* **Exercise**
Check each line of the records below for the word "Arguments" and give the number of lines that have it, with nothing added.

[Stored data]

____

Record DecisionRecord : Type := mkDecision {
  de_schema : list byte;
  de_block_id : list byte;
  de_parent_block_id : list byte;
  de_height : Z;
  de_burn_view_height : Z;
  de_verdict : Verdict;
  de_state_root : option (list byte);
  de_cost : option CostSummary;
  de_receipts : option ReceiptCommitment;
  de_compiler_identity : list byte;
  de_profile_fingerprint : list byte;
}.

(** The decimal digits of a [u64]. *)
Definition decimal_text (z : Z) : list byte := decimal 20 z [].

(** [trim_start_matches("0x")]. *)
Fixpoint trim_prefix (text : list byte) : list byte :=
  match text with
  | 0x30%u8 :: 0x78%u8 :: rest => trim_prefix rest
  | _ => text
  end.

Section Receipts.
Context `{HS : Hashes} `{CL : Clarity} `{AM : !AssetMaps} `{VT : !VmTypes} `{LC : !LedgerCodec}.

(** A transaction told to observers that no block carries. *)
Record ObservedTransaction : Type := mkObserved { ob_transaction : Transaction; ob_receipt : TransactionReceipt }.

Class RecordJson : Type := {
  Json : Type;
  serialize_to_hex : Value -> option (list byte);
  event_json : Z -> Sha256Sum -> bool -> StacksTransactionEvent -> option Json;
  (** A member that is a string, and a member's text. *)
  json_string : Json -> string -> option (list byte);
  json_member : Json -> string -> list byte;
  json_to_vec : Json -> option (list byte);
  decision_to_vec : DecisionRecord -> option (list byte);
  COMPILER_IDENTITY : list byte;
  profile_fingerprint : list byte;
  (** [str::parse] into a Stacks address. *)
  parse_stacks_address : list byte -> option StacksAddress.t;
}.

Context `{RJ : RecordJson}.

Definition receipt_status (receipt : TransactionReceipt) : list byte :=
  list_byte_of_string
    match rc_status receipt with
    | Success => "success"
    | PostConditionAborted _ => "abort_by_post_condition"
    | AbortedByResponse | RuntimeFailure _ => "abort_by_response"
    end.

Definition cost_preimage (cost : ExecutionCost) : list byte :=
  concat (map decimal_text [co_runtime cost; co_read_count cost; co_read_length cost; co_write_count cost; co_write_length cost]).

____

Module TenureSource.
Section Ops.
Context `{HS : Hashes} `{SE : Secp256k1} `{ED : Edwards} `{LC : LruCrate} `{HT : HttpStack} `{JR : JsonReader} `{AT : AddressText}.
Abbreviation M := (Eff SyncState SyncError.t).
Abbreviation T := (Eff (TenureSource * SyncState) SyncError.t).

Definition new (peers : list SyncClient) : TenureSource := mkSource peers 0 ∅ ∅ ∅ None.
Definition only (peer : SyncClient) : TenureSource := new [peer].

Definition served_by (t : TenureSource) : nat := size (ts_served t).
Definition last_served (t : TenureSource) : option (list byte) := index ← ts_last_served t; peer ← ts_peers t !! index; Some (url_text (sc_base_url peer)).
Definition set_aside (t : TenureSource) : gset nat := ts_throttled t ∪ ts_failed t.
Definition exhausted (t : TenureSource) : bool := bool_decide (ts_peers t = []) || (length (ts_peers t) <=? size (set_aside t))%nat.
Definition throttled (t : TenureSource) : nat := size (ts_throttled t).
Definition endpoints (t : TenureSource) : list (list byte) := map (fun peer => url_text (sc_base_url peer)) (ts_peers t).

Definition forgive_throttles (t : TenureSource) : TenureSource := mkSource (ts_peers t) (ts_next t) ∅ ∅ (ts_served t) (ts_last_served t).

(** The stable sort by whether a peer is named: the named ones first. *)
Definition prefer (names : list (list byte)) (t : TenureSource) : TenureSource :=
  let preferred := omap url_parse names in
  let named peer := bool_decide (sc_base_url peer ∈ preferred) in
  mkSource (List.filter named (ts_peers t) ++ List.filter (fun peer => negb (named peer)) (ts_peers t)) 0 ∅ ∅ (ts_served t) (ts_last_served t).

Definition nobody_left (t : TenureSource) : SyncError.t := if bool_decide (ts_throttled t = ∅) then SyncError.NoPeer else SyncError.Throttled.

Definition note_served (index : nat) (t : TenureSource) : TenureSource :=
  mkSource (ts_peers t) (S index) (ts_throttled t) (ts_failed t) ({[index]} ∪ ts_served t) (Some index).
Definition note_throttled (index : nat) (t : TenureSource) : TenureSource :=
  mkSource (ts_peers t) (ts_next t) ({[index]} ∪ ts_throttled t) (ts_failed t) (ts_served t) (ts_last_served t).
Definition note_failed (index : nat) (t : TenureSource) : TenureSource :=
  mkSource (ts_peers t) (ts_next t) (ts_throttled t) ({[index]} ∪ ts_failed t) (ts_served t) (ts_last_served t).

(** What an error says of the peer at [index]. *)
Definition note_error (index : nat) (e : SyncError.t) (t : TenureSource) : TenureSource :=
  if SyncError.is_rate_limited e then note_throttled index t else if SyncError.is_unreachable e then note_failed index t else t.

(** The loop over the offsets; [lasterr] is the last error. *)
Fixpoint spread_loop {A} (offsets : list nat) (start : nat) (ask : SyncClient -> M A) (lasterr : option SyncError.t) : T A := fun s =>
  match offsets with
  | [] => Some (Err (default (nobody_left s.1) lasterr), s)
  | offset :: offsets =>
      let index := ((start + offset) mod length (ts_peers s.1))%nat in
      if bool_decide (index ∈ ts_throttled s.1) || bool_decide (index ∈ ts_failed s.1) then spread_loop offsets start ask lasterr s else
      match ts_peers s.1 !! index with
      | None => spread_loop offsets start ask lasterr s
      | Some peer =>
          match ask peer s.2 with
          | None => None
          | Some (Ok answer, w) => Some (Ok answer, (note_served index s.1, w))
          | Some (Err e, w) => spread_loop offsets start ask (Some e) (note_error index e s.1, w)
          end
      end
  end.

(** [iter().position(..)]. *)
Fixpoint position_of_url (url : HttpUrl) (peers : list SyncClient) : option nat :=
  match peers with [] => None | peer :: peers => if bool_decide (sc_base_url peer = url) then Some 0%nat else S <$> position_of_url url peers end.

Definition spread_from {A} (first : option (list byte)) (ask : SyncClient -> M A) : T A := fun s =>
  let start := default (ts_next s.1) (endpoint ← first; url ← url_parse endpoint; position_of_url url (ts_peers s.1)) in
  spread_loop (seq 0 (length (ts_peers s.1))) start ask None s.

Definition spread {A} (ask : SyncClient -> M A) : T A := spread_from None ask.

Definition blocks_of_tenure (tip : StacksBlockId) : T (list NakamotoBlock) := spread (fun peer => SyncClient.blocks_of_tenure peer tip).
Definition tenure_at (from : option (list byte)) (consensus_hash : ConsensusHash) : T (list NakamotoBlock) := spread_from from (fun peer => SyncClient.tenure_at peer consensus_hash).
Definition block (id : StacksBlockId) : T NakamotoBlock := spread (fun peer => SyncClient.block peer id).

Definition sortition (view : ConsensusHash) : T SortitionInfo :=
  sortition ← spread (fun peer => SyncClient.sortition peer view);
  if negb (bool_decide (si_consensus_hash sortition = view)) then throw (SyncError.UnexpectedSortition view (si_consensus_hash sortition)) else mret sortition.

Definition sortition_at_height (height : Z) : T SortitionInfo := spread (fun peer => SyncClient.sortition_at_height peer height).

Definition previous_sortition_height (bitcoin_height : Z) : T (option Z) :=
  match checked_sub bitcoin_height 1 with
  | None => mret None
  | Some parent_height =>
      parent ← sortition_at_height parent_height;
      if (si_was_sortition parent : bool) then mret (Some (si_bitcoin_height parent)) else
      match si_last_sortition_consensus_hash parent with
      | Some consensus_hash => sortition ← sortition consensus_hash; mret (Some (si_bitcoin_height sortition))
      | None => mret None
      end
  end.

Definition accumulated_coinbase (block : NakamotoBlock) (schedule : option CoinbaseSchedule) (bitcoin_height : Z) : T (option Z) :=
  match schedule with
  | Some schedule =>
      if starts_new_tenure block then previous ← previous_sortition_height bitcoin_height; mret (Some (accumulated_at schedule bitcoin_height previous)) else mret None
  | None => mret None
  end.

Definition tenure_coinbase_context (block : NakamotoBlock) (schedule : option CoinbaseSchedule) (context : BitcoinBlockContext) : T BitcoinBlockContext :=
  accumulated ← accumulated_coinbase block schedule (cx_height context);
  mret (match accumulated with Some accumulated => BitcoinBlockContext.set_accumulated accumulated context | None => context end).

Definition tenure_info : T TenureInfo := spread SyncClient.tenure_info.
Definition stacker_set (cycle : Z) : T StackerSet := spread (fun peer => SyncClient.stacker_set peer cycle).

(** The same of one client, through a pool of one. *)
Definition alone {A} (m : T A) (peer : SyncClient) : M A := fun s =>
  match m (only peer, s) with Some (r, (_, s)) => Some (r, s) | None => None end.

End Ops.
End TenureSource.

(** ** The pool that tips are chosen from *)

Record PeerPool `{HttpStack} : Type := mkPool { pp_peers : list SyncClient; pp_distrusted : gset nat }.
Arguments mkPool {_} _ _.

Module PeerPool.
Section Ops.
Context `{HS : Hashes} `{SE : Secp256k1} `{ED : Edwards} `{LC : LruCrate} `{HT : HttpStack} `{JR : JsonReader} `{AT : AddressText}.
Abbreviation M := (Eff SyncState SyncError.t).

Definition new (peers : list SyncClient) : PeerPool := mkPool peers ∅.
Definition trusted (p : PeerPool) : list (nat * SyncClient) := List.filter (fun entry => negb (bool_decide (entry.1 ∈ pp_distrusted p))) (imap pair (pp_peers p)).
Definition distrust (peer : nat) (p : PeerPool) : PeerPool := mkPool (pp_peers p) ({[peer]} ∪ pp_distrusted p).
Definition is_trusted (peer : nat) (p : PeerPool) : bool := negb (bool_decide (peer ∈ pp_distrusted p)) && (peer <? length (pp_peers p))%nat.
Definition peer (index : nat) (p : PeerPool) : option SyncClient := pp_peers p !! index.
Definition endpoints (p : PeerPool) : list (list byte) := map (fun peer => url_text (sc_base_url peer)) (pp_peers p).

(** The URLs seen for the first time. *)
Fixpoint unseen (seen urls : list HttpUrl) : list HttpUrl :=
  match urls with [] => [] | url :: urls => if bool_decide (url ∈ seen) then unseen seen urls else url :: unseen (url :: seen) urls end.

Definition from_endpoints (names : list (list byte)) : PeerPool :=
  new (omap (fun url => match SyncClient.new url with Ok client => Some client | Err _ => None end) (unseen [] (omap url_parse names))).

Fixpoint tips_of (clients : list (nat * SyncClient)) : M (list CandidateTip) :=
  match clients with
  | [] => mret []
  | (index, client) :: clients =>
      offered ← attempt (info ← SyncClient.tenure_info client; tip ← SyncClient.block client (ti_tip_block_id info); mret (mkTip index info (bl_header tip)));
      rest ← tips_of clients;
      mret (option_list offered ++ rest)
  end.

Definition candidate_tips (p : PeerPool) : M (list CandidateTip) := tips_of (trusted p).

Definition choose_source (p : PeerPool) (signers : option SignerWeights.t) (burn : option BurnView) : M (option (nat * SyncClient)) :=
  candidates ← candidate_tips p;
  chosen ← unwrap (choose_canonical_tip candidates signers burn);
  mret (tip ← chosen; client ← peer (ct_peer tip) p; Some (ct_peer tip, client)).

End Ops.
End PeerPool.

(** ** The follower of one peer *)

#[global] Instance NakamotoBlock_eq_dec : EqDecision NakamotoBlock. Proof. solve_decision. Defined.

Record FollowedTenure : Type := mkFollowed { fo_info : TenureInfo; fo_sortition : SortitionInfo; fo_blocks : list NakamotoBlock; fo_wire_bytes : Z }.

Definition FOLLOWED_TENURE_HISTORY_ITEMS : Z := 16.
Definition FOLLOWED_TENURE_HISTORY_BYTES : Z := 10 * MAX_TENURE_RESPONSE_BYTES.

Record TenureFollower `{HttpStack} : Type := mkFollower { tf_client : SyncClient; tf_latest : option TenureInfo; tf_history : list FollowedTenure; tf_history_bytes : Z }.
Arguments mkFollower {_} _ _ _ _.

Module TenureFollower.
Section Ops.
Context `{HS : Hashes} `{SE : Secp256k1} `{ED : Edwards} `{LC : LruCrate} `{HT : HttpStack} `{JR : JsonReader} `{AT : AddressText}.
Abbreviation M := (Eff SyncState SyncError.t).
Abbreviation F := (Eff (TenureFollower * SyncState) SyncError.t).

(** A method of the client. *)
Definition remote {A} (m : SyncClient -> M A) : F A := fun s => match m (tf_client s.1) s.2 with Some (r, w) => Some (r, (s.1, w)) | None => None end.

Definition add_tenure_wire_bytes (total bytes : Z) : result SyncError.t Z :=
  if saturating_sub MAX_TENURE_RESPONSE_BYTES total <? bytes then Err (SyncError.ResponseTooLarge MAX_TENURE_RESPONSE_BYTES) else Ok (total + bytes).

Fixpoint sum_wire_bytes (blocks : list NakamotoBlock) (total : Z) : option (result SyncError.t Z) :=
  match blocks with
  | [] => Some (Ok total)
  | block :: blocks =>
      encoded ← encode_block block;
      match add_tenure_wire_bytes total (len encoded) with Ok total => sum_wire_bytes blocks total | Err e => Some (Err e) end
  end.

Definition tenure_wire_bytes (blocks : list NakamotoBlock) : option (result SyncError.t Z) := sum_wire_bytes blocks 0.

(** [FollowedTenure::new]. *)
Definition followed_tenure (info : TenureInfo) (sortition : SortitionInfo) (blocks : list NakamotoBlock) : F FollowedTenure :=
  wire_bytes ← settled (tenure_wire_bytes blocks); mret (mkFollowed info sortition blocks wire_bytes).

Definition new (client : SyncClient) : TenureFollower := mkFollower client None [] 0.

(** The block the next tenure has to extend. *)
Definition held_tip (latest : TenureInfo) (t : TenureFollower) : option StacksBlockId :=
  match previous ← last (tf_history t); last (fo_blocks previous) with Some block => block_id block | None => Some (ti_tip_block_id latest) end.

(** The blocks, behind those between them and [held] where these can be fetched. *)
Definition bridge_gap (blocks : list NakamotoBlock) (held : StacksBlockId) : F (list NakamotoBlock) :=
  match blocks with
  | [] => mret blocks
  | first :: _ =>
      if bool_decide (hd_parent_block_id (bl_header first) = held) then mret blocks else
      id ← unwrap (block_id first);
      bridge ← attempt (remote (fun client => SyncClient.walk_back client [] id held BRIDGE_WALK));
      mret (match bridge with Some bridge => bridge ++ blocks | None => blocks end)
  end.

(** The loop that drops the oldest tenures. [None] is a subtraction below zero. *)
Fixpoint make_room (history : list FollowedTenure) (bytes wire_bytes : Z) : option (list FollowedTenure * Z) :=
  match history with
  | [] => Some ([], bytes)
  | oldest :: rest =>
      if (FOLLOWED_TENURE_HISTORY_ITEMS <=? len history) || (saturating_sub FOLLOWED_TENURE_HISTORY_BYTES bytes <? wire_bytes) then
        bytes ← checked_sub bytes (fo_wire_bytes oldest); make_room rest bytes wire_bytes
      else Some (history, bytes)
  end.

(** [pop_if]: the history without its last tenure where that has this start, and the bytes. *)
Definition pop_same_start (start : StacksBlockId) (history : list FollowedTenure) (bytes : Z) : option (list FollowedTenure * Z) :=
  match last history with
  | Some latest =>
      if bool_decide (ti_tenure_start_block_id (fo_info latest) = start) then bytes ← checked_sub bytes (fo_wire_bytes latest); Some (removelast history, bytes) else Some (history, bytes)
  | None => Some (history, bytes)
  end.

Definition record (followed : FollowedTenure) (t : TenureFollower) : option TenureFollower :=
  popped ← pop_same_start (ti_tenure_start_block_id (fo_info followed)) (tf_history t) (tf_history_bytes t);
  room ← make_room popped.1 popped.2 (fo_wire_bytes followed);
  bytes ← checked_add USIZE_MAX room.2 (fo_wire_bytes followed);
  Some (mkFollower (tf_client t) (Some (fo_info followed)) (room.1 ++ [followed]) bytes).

____

* **Result of the exercise**
2